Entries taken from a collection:
■ ■ ■ ■

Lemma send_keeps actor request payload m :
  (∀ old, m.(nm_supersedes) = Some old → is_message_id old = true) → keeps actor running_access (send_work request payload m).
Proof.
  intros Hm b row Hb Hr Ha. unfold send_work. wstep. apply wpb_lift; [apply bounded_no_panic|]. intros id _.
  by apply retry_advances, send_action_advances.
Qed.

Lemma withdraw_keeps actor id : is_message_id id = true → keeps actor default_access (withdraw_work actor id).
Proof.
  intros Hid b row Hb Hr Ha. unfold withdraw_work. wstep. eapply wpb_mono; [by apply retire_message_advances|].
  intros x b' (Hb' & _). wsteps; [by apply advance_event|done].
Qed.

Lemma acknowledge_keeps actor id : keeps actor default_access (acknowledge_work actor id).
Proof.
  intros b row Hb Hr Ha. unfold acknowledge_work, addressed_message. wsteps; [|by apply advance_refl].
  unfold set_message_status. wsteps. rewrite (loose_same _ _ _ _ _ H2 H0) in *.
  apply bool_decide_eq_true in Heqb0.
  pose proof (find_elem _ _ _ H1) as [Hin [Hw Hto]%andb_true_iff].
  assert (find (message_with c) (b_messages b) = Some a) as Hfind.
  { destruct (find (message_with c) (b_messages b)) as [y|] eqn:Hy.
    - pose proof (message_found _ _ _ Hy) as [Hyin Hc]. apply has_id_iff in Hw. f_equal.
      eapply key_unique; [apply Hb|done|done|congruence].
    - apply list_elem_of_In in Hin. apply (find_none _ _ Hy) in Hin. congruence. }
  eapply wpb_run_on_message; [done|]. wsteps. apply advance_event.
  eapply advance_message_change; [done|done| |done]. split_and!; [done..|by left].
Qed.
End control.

■ ■ ■ ■

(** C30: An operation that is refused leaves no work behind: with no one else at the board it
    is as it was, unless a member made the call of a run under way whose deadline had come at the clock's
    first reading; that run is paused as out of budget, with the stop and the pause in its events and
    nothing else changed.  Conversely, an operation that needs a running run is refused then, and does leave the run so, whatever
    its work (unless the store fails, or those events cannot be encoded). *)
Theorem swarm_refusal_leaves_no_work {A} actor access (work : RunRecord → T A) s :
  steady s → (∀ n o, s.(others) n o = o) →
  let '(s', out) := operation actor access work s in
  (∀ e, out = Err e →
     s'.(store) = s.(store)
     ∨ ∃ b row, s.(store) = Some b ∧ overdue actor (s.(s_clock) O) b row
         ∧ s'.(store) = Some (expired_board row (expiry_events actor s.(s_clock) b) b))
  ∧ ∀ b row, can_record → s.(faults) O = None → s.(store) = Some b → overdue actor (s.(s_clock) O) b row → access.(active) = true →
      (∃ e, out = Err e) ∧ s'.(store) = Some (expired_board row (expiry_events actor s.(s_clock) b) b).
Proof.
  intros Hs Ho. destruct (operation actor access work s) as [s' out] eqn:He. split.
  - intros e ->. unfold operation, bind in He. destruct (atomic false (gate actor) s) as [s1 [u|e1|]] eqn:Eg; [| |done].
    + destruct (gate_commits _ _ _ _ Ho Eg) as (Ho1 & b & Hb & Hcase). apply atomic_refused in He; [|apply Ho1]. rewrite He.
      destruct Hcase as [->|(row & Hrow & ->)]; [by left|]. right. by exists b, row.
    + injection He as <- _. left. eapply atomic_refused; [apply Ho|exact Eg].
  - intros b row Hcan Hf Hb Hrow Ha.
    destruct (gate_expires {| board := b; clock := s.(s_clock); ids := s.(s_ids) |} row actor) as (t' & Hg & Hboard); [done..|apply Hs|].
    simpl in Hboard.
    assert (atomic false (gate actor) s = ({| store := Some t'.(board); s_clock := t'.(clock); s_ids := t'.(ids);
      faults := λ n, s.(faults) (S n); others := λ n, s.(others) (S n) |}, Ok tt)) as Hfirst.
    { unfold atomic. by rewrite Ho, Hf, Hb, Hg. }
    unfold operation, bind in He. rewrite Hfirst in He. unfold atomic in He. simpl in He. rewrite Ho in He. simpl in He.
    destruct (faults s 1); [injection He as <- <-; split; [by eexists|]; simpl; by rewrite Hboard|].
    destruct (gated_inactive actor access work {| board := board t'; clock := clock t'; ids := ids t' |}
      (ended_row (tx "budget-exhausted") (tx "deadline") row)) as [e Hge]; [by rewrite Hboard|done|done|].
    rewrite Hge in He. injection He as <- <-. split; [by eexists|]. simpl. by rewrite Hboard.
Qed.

■ ■ ■ ■

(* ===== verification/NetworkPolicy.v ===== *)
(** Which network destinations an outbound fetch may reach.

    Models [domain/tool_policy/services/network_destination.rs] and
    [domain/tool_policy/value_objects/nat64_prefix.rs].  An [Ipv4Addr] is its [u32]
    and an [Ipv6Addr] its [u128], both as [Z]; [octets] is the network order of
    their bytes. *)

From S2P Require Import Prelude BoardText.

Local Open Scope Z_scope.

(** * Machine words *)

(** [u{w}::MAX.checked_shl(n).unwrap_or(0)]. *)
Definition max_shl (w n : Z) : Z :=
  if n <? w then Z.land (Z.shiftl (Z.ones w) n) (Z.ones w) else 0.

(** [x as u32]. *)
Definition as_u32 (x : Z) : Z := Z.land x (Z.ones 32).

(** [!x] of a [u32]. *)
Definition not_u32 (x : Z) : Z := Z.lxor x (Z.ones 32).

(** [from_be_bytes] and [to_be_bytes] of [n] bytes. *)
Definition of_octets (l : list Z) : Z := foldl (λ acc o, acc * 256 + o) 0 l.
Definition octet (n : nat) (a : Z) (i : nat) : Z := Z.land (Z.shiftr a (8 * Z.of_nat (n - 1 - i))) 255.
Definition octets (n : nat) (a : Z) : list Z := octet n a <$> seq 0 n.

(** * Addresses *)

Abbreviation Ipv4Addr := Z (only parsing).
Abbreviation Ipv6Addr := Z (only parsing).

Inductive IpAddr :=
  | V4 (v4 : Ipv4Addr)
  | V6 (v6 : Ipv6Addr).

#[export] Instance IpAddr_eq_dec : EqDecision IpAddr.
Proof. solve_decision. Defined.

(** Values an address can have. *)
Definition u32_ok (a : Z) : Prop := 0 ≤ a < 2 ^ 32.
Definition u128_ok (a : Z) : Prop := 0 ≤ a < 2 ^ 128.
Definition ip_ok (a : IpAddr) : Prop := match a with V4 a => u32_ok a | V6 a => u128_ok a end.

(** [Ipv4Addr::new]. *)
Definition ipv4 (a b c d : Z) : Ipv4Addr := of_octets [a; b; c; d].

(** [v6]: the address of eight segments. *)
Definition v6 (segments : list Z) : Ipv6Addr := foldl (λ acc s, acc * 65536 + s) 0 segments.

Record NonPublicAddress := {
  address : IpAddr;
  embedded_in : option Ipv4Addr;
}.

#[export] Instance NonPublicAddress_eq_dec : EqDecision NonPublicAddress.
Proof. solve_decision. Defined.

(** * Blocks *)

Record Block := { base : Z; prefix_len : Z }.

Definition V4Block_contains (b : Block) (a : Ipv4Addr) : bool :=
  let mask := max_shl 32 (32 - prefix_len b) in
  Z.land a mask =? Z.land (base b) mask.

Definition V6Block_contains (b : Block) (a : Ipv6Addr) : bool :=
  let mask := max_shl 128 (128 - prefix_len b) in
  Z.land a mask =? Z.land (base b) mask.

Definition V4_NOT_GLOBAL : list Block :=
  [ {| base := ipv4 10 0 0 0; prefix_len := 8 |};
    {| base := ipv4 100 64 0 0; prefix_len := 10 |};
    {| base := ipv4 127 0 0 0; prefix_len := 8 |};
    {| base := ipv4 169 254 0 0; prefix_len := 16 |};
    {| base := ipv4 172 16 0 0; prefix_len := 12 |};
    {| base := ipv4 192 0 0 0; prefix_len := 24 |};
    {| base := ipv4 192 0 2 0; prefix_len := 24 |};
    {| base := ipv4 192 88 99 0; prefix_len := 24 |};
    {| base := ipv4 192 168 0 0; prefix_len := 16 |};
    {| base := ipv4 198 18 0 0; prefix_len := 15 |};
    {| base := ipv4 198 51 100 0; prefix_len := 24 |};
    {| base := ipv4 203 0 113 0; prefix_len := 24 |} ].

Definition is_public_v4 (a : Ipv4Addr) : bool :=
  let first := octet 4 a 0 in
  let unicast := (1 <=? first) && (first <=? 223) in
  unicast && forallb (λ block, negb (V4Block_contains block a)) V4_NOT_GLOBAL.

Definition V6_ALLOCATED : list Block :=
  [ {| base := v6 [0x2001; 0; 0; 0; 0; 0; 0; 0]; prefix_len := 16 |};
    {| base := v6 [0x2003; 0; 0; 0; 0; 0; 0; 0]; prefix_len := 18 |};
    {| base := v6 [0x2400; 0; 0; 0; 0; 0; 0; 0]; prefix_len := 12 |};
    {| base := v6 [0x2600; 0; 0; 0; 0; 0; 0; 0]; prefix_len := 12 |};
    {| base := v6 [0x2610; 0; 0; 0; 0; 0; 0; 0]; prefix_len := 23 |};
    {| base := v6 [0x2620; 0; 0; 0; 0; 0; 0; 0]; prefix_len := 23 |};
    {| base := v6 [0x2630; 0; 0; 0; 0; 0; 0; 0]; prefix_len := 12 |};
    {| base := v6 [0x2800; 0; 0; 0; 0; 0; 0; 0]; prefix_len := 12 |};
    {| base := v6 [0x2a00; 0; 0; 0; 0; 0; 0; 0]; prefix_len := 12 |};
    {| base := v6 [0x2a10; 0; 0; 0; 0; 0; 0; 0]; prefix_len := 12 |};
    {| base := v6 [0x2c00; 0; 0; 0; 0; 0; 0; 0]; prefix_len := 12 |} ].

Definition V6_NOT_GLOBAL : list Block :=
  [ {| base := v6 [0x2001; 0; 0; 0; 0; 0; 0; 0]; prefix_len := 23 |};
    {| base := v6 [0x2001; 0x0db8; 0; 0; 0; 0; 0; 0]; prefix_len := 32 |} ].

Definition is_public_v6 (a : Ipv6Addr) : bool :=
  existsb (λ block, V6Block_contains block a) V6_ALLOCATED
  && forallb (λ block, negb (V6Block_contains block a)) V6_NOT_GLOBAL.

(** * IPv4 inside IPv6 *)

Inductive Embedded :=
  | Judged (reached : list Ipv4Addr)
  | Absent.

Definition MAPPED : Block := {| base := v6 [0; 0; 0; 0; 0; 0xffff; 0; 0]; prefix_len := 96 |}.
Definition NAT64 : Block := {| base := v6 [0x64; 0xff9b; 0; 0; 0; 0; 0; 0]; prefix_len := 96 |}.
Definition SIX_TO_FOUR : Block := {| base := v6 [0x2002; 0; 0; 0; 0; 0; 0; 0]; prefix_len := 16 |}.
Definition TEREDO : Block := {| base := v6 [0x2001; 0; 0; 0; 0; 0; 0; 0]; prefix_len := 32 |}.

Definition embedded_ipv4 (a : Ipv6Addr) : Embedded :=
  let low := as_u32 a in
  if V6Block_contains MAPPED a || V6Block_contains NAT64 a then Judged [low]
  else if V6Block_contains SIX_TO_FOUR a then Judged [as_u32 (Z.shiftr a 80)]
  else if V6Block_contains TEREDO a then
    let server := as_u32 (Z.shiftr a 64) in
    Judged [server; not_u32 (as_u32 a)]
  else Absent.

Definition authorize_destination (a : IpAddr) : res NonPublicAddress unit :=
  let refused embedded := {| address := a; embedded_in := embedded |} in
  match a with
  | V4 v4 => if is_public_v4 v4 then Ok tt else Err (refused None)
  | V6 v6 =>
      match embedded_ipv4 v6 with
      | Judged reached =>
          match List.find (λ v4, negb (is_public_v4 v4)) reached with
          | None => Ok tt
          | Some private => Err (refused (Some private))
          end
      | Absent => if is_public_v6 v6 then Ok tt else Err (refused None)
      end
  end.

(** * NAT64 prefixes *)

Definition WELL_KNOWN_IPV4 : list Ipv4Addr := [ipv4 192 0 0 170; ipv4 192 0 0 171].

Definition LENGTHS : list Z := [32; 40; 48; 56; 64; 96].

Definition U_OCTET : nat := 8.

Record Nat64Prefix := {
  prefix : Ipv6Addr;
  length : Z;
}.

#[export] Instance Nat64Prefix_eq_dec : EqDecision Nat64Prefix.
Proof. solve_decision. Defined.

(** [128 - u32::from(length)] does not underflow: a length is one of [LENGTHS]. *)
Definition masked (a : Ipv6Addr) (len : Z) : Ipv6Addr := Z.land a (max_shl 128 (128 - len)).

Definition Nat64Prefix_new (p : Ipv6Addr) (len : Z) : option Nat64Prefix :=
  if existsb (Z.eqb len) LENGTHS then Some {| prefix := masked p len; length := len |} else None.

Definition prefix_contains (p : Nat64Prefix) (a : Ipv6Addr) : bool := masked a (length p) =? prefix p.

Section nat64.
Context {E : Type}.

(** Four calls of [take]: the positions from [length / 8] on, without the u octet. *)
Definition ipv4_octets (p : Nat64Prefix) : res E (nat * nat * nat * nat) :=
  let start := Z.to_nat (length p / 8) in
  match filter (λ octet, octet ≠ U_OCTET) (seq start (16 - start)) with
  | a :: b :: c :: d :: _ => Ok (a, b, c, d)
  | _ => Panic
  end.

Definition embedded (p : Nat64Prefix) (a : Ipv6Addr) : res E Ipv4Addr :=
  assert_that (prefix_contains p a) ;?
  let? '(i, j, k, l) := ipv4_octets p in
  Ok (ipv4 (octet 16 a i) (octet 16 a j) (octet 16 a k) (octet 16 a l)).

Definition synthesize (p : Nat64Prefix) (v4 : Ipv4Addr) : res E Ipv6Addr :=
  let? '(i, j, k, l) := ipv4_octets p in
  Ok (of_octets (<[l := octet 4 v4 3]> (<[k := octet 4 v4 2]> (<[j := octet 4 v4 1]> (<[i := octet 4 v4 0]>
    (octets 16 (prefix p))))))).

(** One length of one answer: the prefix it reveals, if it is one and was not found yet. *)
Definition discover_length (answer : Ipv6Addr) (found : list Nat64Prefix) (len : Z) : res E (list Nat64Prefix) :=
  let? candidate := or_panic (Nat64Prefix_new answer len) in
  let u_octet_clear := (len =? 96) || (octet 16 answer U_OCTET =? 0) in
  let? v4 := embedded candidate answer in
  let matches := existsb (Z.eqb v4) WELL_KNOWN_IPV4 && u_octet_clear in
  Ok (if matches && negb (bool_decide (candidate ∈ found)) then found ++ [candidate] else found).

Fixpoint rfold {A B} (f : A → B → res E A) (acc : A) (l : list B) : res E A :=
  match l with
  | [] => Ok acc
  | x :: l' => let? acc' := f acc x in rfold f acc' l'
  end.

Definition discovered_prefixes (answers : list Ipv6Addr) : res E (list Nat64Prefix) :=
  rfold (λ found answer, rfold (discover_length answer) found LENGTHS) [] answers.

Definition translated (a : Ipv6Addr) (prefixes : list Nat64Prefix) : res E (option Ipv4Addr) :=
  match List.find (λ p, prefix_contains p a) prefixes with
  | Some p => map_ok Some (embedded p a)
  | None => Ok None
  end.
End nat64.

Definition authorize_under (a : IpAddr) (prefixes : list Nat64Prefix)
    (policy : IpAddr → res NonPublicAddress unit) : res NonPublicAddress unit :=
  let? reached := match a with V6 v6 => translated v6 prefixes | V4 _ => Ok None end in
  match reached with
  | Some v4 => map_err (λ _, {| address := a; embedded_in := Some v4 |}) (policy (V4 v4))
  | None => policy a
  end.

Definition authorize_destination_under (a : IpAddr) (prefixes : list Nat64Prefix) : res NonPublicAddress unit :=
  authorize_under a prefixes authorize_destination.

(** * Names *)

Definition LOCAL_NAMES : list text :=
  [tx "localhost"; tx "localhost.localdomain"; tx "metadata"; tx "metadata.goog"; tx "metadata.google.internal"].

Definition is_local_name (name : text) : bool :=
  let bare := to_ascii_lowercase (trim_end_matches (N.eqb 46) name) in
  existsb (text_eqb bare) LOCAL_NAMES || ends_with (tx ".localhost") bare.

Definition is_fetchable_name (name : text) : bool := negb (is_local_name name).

■ ■ ■ ■

### PROBLEM TO WORK ON
Go through the entries and copy every line that has "intros".

### THE ANSWER
  intros Hm b row Hb Hr Ha. unfold send_work. wstep. apply wpb_lift; [apply bounded_no_panic|]. intros id _.
  intros Hid b row Hb Hr Ha. unfold withdraw_work. wstep. eapply wpb_mono; [by apply retire_message_advances|].
  intros x b' (Hb' & _). wsteps; [by apply advance_event|done].
  intros b row Hb Hr Ha. unfold acknowledge_work, addressed_message. wsteps; [|by apply advance_refl].
  intros Hs Ho. destruct (operation actor access work s) as [s' out] eqn:He. split.
  - intros e ->. unfold operation, bind in He. destruct (atomic false (gate actor) s) as [s1 [u|e1|]] eqn:Eg; [| |done].
  - intros b row Hcan Hf Hb Hrow Ha.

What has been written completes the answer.